PROBLEM TO WORK ON:
Using the entries that follow, write out the line containing "- replace (Z.to_nat (1 + z)) with (S", the line containing "Proof. intros Hk.", and every line between them, exactly and nothing else.

┌──

(** C9: when [move] is called again with the requests a first call has
    applied, restricted to the slots that are still active, the revealed and
    marked boards stay as they are and every slot is judged correct. *)
Theorem move_again_unchanged g to_open to_flag g1 c1 :
  wf g → request g to_open → request g to_flag →
  move (Some to_open) (Some to_flag) g = Some (g1, c1) →
  let still := gather (active_games g) (active_games g1) in
  ∃ g2 c2,
    move (Some (gather still to_open)) (Some (gather still to_flag)) g1 = Some (g2, c2) ∧
    open_cells g2 = open_cells g1 ∧ flags g2 = flags g1 ∧
    Forall (λ b, b = true) c2.
Proof.
  intros Hwf Hopen Hflag Hmove still.
  pose proof (move_wf g g1 to_open to_flag c1 Hwf Hopen Hflag Hmove) as Hwf1.
  destruct (move_frame g g1 to_open to_flag c1 Hopen Hflag Hmove)
    as (_ & Hrows & Hcols & _ & _ & Hmines & _).
  destruct (move_lengths g g1 to_open to_flag c1 Hwf Hopen Hflag Hmove)
    as (_ & _ & Lact & _).
  pose proof (wf_len_active g Hwf) as Hla.
  assert (length (active_games g) = length (active_games g1)) as Hlen by lia.
  assert (∀ j, active_games g1 !! j = Some true → active_games g !! j = Some true) as Hsub.
  { intros j. by apply (move_active_sub g to_open to_flag g1 c1). }
  assert (length still = count (active_games g)) as Hlstill
    by (unfold still; by rewrite length_gather).
  assert (count still = count (active_games g1)) as Hcstill
    by (unfold still; by apply count_gather_sub).
  assert (∀ req, request g req → request g1 (gather still req)) as Hreq.
  { intros req [Hl Hb]. split.
    - rewrite length_gather by lia. done.
    - apply gather_Forall. eapply Forall_impl; [exact Hb|].
      intros b. by apply board_ok_frame. }
  pose proof (Hreq _ Hopen) as Hopen2. pose proof (Hreq _ Hflag) as Hflag2.
  destruct (move_Some g1 _ _ Hopen2 Hflag2) as (g2 & c2 & Hmove2).
  exists g2, c2. split; [done|].
  destruct (move_lengths g1 g2 _ _ c2 Hwf1 Hopen2 Hflag2 Hmove2) as (Lo2 & Lf2 & _).
  (* what the second call does in a slot that is still active *)
  assert (∀ i, active_games g1 !! i = Some true →
            c2 !! rank (active_games g1) i = Some true ∧
            open_cells g2 !! i = open_cells g1 !! i ∧
            flags g2 !! i = flags g1 !! i) as Hslot.
  { intros i Hi1. pose proof (Hsub i Hi1) as Hi.
    destruct (slot_boards g Hwf i) as (m & o & f & a & Hm & Ho & Hf & ? & _).
    { apply lookup_lt_Some in Hi. lia. }
    destruct (slot_requests g to_open to_flag Hopen Hflag i Hi)
      as (ro & rf & Hro & Hrf & _).
    destruct (move_slot_active g g1 to_open to_flag c1 Hwf Hopen Hflag Hmove
                i m o f ro rf) as (_ & Ho1 & Hf1 & _ & _ & _ & Hact1); [done..|].
    rewrite Hi1 in Hact1. injection Hact1 as Hact1. symmetry in Hact1.
    apply andb_true_iff in Hact1 as [Hok _]. rewrite Hok in Ho1, Hf1.
    destruct (gather_sub_rank (active_games g) (active_games g1) i Hlen Hsub Hi1)
      as [Hs Hr]. fold still in Hs, Hr.
    assert (∀ (req : batch) x, length req = count (active_games g) →
              req !! rank (active_games g) i = Some x →
              gather still req !! rank (active_games g1) i = Some x) as Hg.
    { intros req x Hl Hx. rewrite <- Hr. rewrite lookup_gather; [done|lia|done]. }
    destruct (move_slot_active g1 g2 _ _ c2 Hwf1 Hopen2 Hflag2 Hmove2
                i m (map2 Z.lor o ro) (map2 Z.lor f rf) ro rf)
      as (Hok2 & Ho2 & Hf2 & _); try done.
    - by rewrite Hmines.
    - apply Hg; [apply Hopen|done].
    - apply Hg; [apply Hflag|done].
    - rewrite Hok in Hok2, Ho2, Hf2. rewrite lor_idem in Ho2, Hf2.
      rewrite Ho1, Hf1. done. }
  split_and!.
  - apply list_eq. intros i.
    destruct (decide (i < length (mines g1))%nat) as [Hlt|Hge].
    + destruct (slot_boards g1 Hwf1 i Hlt) as (m & o & f & a & Hm & Ho & Hf & Ha & _).
      destruct a; [by apply Hslot|].
      destruct (move_slot_inactive g1 g2 _ _ c2 Hwf1 Hopen2 Hflag2 Hmove2 i m o f)
        as (Ho2 & _); [done..|]. congruence.
    + rewrite !lookup_ge_None_2; [done|..]; rewrite ?(wf_len_open g1 Hwf1); lia.
  - apply list_eq. intros i.
    destruct (decide (i < length (mines g1))%nat) as [Hlt|Hge].
    + destruct (slot_boards g1 Hwf1 i Hlt) as (m & o & f & a & Hm & Ho & Hf & Ha & _).
      destruct a; [by apply Hslot|].
      destruct (move_slot_inactive g1 g2 _ _ c2 Hwf1 Hopen2 Hflag2 Hmove2 i m o f)
        as (_ & Hf2 & _); [done..|]. congruence.
    + rewrite !lookup_ge_None_2; [done|..]; rewrite ?(wf_len_flags g1 Hwf1); lia.
  - apply Forall_lookup_2. intros j b Hj.
    pose proof (move_length_correct g1 g2 _ _ c2 Hwf1 Hopen2 Hflag2 Hmove2) as Hlc.
    destruct (rank_select (active_games g1) j) as (i & Hi & Hr).
    { apply lookup_lt_Some in Hj. lia. }
    destruct (Hslot i Hi) as (Hc2 & _). rewrite Hr in Hc2. congruence.
Qed.

Lemma move_again_unchanged_witness :
  wf demo ∧ request demo demo_open ∧ request demo demo_flag ∧
  ∃ g1 c1, move (Some demo_open) (Some demo_flag) demo = Some (g1, c1) ∧
    let still := gather (active_games demo) (active_games g1) in
    ∃ g2 c2,
      move (Some (gather still demo_open)) (Some (gather still demo_flag)) g1 = Some (g2, c2) ∧
      open_cells g2 = open_cells g1 ∧ flags g2 = flags g1 ∧
      Forall (λ b, b = true) c2.
Proof.
  assert (wf demo) as Hwf by (apply wfb_wf; vm_compute; reflexivity).
  assert (request demo demo_open) as Ho by (apply requestb_request; vm_compute; reflexivity).
  assert (request demo demo_flag) as Hf by (apply requestb_request; vm_compute; reflexivity).
  split_and!; [done..|].
  eexists _, _. split; [vm_compute; reflexivity|].
  eapply (move_again_unchanged demo demo_open demo_flag _ _ Hwf Ho Hf).
  vm_compute; reflexivity.
Defined.

End EngineFacts.

(** * Board generation and scores *)
Module GeneratorFacts.
Import Np Utils Engine NpFacts EngineFacts.

(** *** Padding and slicing *)

Lemma lookup_pad1 {A} (d : A) l (z : Z) :
  -1 ≤ z ≤ Z.of_nat (length l) →
  pad1 d l !! Z.to_nat (1 + z) = Some (getZ d l z).
Proof.
  intros Hz. unfold pad1, getZ. case_bool_decide as H0.
  - replace (Z.to_nat (1 + z)) with (S (Z.to_nat z)) by lia. simpl.
    destruct (l !! Z.to_nat z) as [x|] eqn:E.
    + by rewrite lookup_app_l, E by (by eapply lookup_lt_Some).
    + apply lookup_ge_None in E.
      rewrite lookup_app_r by done.
      replace (Z.to_nat z - length l)%nat with 0%nat by lia. done.
  - replace (Z.to_nat (1 + z)) with 0%nat by lia. done.
Qed.

Lemma lookup_sub {A} (a len : nat) (l : list A) k :
  (k < len)%nat → sub a len l !! k = l !! (a + k)%nat.
Proof. intros Hk. unfold sub. by rewrite lookup_take_lt, lookup_drop. Qed.

Lemma length_sub {A} (a len : nat) (l : list A) :
  (a + len ≤ length l)%nat → length (sub a len l) = len.
Proof. intros H. unfold sub. rewrite length_take, length_drop. lia. Qed.

Lemma offset_index (k : nat) (i : Z) :
  -1 ≤ i → (Z.to_nat (1 + i) + k)%nat = Z.to_nat (1 + (Z.of_nat k + i)).
Proof. lia. Qed.

Lemma getZ_lookup {A} (d : A) l (k : nat) x : l !! k = Some x → getZ d l (Z.of_nat k) = x.
Proof.
  intros H. unfold getZ. rewrite bool_decide_eq_true_2 by lia.
  by rewrite Nat2Z.id, H.
Qed.

Lemma getZ_outside {A} (d : A) l z : ¬ (0 ≤ z < Z.of_nat (length l)) → getZ d l z = d.
Proof.
  intros H. unfold getZ. case_bool_decide; [|done].
  rewrite lookup_ge_None_2; [done|lia].
Qed.

Lemma cellZ_cell m (r c : nat) x : cell m r c = Some x → cellZ m (Z.of_nat r) (Z.of_nat c) = x.
Proof.
  unfold cell, cellZ. intros H.
  destruct (m !! r) as [row|] eqn:E; simplify_eq/=.
  rewrite (getZ_lookup _ _ _ _ E). by apply getZ_lookup.
Qed.

Lemma getZ_Forall {A} (P : A → Prop) d l z : P d → Forall P l → P (getZ d l z).
Proof.
  intros Hd Hl. unfold getZ. case_bool_decide; [|done].
  destruct (l !! Z.to_nat z) as [x|] eqn:E; simpl; [|done].
  by eapply (Forall_lookup_1 _ _ _ _ Hl).
Qed.

Lemma cellZ_binary m r c : binary m → cellZ m r c = 0 ∨ cellZ m r c = 1.
Proof.
  intros Hb. unfold cellZ.
  apply (getZ_Forall (λ x, x = 0 ∨ x = 1)); [by left|].
  by apply (getZ_Forall (Forall (λ x, x = 0 ∨ x = 1))).
Qed.

(** A cell of a shifted copy of the padded board is the cell of the board
    at the shifted position, 0 outside the board. *)
Lemma cell_shifted h w m (r c : nat) (i j : Z) :
  has_shape h w m → (r < h)%nat → (c < w)%nat → -1 ≤ i ≤ 1 → -1 ≤ j ≤ 1 →
  cell (shifted h w (pad w 0 m) i j) r c
  = Some (cellZ m (Z.of_nat r + i) (Z.of_nat c + j)).
Proof.
  intros [Hh Hw] Hr Hc Hi Hj. unfold cell, shifted, slice, pad.
  rewrite list_lookup_fmap, lookup_sub by done.
  rewrite offset_index by lia.
  rewrite lookup_pad1 by (rewrite length_map; lia). simpl.
  rewrite lookup_sub by done. rewrite offset_index by lia.
  unfold cellZ.
  destruct (decide (0 ≤ Z.of_nat r + i < Z.of_nat (length m))) as [Hin|Hout].
  - destruct (lookup_lt_is_Some_2 m (Z.to_nat (Z.of_nat r + i))) as [row Hrow]; [lia|].
    assert (length row = w) as Hlen by (by eapply (Forall_lookup_1 _ _ _ _ Hw)).
    replace (Z.of_nat r + i) with (Z.of_nat (Z.to_nat (Z.of_nat r + i))) at 1 2 by lia.
    rewrite (getZ_lookup _ (map (pad1 0) m) _ (pad1 0 row))
      by (by rewrite list_lookup_fmap, Hrow).
    rewrite (getZ_lookup _ m _ row) by done.
    apply lookup_pad1. lia.
  - rewrite (getZ_outside _ (map (pad1 0) m)) by (by rewrite length_map).
    rewrite (getZ_outside _ m) by done.
    rewrite lookup_replicate_2 by lia.
    f_equal. unfold getZ. case_bool_decide; [|done]. by rewrite lookup_nil.
Qed.
(** C9: when the root does not exist, or exists but cannot be listed, the
    run returns [None] to its caller, prints the lines that report the
    condition, and writes no workbook: no overview, no scan result and no
    table is produced.  (A run on a listable root returns the name of the
    one workbook it writes.) *)
Theorem main_without_root (human_root output_folder : string) (fs : option Dir) :
  (fs = None \/ exists name why, fs = Some (Unlisted name why)) ->
  let run := main sep timestamp human_root output_folder fs in
  result run = None /\
  saved_workbooks (events run) = [] /\
  (fs = None ->
   events run = [Printed ("ERROR: Human folder not found at: " ++ human_root)]) /\
  (forall name why, fs = Some (Unlisted name why) ->
   result (scan_human_folder_complete sep human_root (Unlisted name why)) = None /\
   events run = [Printed ("Error reading Human folder: " ++ why);
                 Printed "ERROR: Failed to scan Human folder"]) /\
  (forall name files subdirs,
     exists file wb,
       result (main sep timestamp human_root output_folder
                 (Some (Folder name files subdirs))) = Some file /\
       events (main sep timestamp human_root output_folder
                 (Some (Folder name files subdirs))) = [Saved file wb]).
Proof.
  intros Hfs run.
  assert (Hlast : forall name files subdirs,
             exists file wb,
               result (main sep timestamp human_root output_folder
                         (Some (Folder name files subdirs))) = Some file /\
               events (main sep timestamp human_root output_folder
                         (Some (Folder name files subdirs))) = [Saved file wb]).
  { intros name files subdirs. eexists. eexists. split; reflexivity. }
  destruct Hfs as [-> | (name & why & ->)]; subst run.
  - split; [reflexivity|]. split; [reflexivity|]. split; [reflexivity|].
    split; [|exact Hlast]. intros name why [=].
  - split; [reflexivity|]. split; [reflexivity|]. split; [discriminate|].
    split; [|exact Hlast]. intros name' why' [= <- <-]. split; reflexivity.
Qed.

End RunFacts.

Lemma main_without_root_witness :
  (Some (Unlisted "Human" "Permission denied") = None \/
   exists name why, Some (Unlisted "Human" "Permission denied") = Some (Unlisted name why)) /\
  result (main "/" "20260101_000000" "/data/Human" "/out"
            (Some (Unlisted "Human" "Permission denied"))) = None /\
  saved_workbooks (events (main "/" "20260101_000000" "/data/Human" "/out"
                             (Some (Unlisted "Human" "Permission denied")))) = [].
Proof.
  assert (H : Some (Unlisted "Human" "Permission denied") = None \/
              exists name why,
                Some (Unlisted "Human" "Permission denied") = Some (Unlisted name why)).
  { right. exists "Human", "Permission denied". reflexivity. }
  split; [exact H|].
  pose proof (main_without_root "/" "20260101_000000" "/data/Human" "/out" _ H) as M.
  cbv zeta in M. split; [exact (proj1 M) | exact (proj1 (proj2 M))].
Defined.

(* ================================================================= *)
(** * Further properties *)

(* ================================================================= *)
(** ** Extensions and categories of a file *)

Section CategoryFacts.
Import PyStr OsPath.

Lemma str_append_assoc (a b c : string) :
  ((a ++ b) ++ c)%string = (a ++ (b ++ c))%string.
Proof. induction a as [|x a IH]; cbn [append]; [reflexivity | now rewrite IH]. Qed.

Lemma lower_char_dot (a : ascii) :
  Ascii.eqb (lower_char a) dot = Ascii.eqb a dot.
Proof.
  destruct a as [b0 b1 b2 b3 b4 b5 b6 b7].
  destruct b0, b1, b2, b3, b4, b5, b6, b7; reflexivity.
Qed.

Lemma contains_dot_lower (s : string) : contains dot (lower s) = contains dot s.
Proof.
  induction s as [|a s IH]; [reflexivity|].
  cbn [lower contains]. now rewrite lower_char_dot, IH.
Qed.

Lemma last_dot_suffix_cons (a : ascii) (t : string) :
  last_dot_suffix (String a t)
  = if contains dot t then last_dot_suffix t
    else if Ascii.eqb a dot then String a t else EmptyString.
Proof.
  unfold last_dot_suffix. cbn [rfind].
  destruct (rfind dot t) as [i|] eqn:E.
  - assert (Hc : contains dot t = true).
    { destruct (contains dot t) eqn:Hc; [reflexivity|].
      apply rfind_none_contains in Hc. congruence. }
    now rewrite Hc.
  - apply rfind_none_contains in E. rewrite E.
    now destruct (Ascii.eqb a dot).
Qed.

Lemma last_dot_suffix_lower (s : string) :
  last_dot_suffix (lower s) = lower (last_dot_suffix s).
Proof.
  induction s as [|a s IH]; [reflexivity|].
  cbn [lower]. rewrite !last_dot_suffix_cons, contains_dot_lower, lower_char_dot, IH.
  destruct (contains dot s); [reflexivity|]. now destruct (Ascii.eqb a dot).
Qed.

Lemma last_dot_suffix_from_first_dot (s : string) :
  last_dot_suffix (from_first_dot s) = last_dot_suffix s.
Proof.
  induction s as [|a s IH]; [reflexivity|]. cbn [from_first_dot].
  destruct (Ascii.eqb a dot) eqn:Ea; [reflexivity|].
  rewrite IH, last_dot_suffix_cons, Ea.
  destruct (contains dot s) eqn:Ec; [reflexivity|].
  rewrite <- IH, (from_first_dot_no_dot s Ec). reflexivity.
Qed.

Lemma contains_append_dot (p r : string) : contains dot (p ++ String dot r) = true.
Proof.
  induction p as [|a p IH]; cbn [append contains].
  - now rewrite Ascii.eqb_refl.
  - rewrite IH. apply orb_true_r.
Qed.

Lemma last_dot_suffix_append (p r : string) :
  contains dot r = false -> last_dot_suffix (p ++ String dot r) = String dot r.
Proof.
  intros Hr. induction p as [|a p IH]; cbn [append].
  - rewrite last_dot_suffix_cons, Hr. now rewrite Ascii.eqb_refl.
  - now rewrite last_dot_suffix_cons, contains_append_dot.
Qed.

Lemma last_dot_suffix_is_suffix (s : string) :
  exists p, s = (p ++ last_dot_suffix s)%string.
Proof.
  unfold last_dot_suffix. destruct (rfind dot s) as [i|] eqn:E.
  - exists (take i s). now apply rfind_some in E as [E _].
  - exists s. now rewrite append_empty_r.
Qed.

Lemma lstrip_head (c : ascii) (s : string) (a : ascii) (t : string) :
  lstrip c s = String a t -> Ascii.eqb a c = false.
Proof.
  induction s as [|b s IH]; cbn [lstrip]; [discriminate|].
  destruct (Ascii.eqb b c) eqn:E; [exact IH|]. now intros [= <- _].
Qed.

(** The extension that [splitext] gives is the last dot suffix of the
    name stripped of its leading dots. *)
Lemma splitext_last_dot_suffix (p : string) :
  snd (splitext p) = last_dot_suffix (lstrip dot p).
Proof.
  rewrite splitext_lstrip.
  destruct (lstrip dot p) as [|a t] eqn:E; [reflexivity|].
  apply lstrip_head in E. unfold splitext, last_dot_suffix. cbn [rfind].
  destruct (rfind dot t) as [i|]; [|now rewrite E].
  cbn [take all_char]. now rewrite E.
Qed.

Lemma file_ext_compound (file : string) :
  file_ext file = last_dot_suffix (lower (compound_suffix file)).
Proof.
  unfold file_ext, compound_suffix.
  now rewrite splitext_last_dot_suffix, last_dot_suffix_lower,
    last_dot_suffix_from_first_dot.
Qed.

(** [is_nifti_filename] as a test on the compound suffix. *)
Lemma is_nifti_by_compound_suffix (fname : string) :
  is_nifti_filename fname
  = (endswith (lower (compound_suffix fname)) ".nii"
     || endswith (lower (compound_suffix fname)) ".nii.gz")%bool.
Proof.
  unfold is_nifti_filename. destruct (endswith fname ".") eqn:E.
  - unfold suffixes. rewrite E. cbn [join String.concat lower].
    assert (Hs : compound_suffix fname = EmptyString \/
                 last_char (compound_suffix fname) = Some dot).
    { destruct (last_char_compound_suffix fname) as [H | H]; [now left|].
      right. rewrite H. now apply endswith_last_char in E. }
    rewrite !(trailing_dot_not_nifti _ _ _ Hs); reflexivity || discriminate.
  - now rewrite suffixes_compound.
Qed.

(** What [is_nifti_filename] says of the extension of a file. *)
Lemma nifti_file_ext (file : string) :
  (is_nifti_filename file = true -> file_ext file = ".nii" \/ file_ext file = ".gz") /\
  (file_ext file = ".nii" -> is_nifti_filename file = true).
Proof.
  rewrite is_nifti_by_compound_suffix, file_ext_compound.
  set (x := lower (compound_suffix file)). split.
  - intros H. apply orb_true_iff in H.
    destruct H as [H | H]; apply endswith_iff in H as [p ->].
    + left. now apply last_dot_suffix_append.
    + right.
      change (p ++ ".nii.gz")%string with (p ++ (".nii" ++ ".gz"))%string.
      rewrite <- str_append_assoc. now apply last_dot_suffix_append.
  - intros E. destruct (last_dot_suffix_is_suffix x) as [p Hp]. rewrite E in Hp.
    apply orb_true_iff. left. apply endswith_iff. now exists p.
Qed.

(** X6: a file that [is_nifti_filename] accepts is counted under the
    extension [.nii] or [.gz], so it is never counted as DICOM or DAT; and
    every file counted under [.nii] is accepted. *)
Theorem nifti_extension (file : string) :
  (is_nifti_filename file = true ->
   (file_ext file = ".nii" \/ file_ext file = ".gz") /\
   is_dicom_ext (file_ext file) = false /\
   (file_ext file =? ".dat")%string = false) /\
  (file_ext file = ".nii" -> is_nifti_filename file = true).
Proof.
  destruct (nifti_file_ext file) as [H1 H2]. split; [|exact H2].
  intros H. specialize (H1 H). split; [exact H1|].
  destruct H1 as [-> | ->]; split; reflexivity.
Qed.

End CategoryFacts.

Lemma nifti_extension_witness :
  is_nifti_filename "scan.NII.GZ" = true /\
  (file_ext "scan.NII.GZ" = ".nii" \/ file_ext "scan.NII.GZ" = ".gz").
Proof.
  split; [reflexivity|].
  exact (proj1 (proj1 (nifti_extension "scan.NII.GZ") eq_refl)).
Defined.

Section CountFacts.

Lemma count_where_nonneg {A : Type} (p : A -> bool) (l : list A) :
  0 <= count_where p l.
Proof. unfold count_where, len. lia. Qed.

Lemma count_where_app {A : Type} (p : A -> bool) (a b : list A) :
  count_where p (a ++ b) = count_where p a + count_where p b.
Proof. unfold count_where. now rewrite filter_app, len_app. Qed.

Lemma count_where_pos {A : Type} (p : A -> bool) (l : list A) :
  1 <= count_where p l <-> exists x, In x l /\ p x = true.
Proof.
  induction l as [|x l IH]; [split; [unfold count_where, len; simpl; lia | intros [? [[] _]]]|].
  rewrite count_where_cons. pose proof (count_where_nonneg p l) as Hn. split.
  - intros H. destruct (p x) eqn:E.
    + exists x. split; [now left | exact E].
    + destruct IH as [IH _]. destruct IH as [y [Hy Ey]]; [lia|].
      exists y. split; [now right | exact Ey].
  - intros [y [[<- | Hy] Ey]].
    + rewrite Ey. lia.
    + assert (1 <= count_where p l) by (apply IH; eauto). destruct (p x); lia.
Qed.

└──

SOLVED PROBLEM:
  - replace (Z.to_nat (1 + z)) with (S (Z.to_nat z)) by lia. simpl.
    destruct (l !! Z.to_nat z) as [x|] eqn:E.
    + by rewrite lookup_app_l, E by (by eapply lookup_lt_Some).
    + apply lookup_ge_None in E.
      rewrite lookup_app_r by done.
      replace (Z.to_nat z - length l)%nat with 0%nat by lia. done.
  - replace (Z.to_nat (1 + z)) with 0%nat by lia. done.
Qed.

Lemma lookup_sub {A} (a len : nat) (l : list A) k :
  (k < len)%nat → sub a len l !! k = l !! (a + k)%nat.
Proof. intros Hk. unfold sub. by rewrite lookup_take_lt, lookup_drop. Qed.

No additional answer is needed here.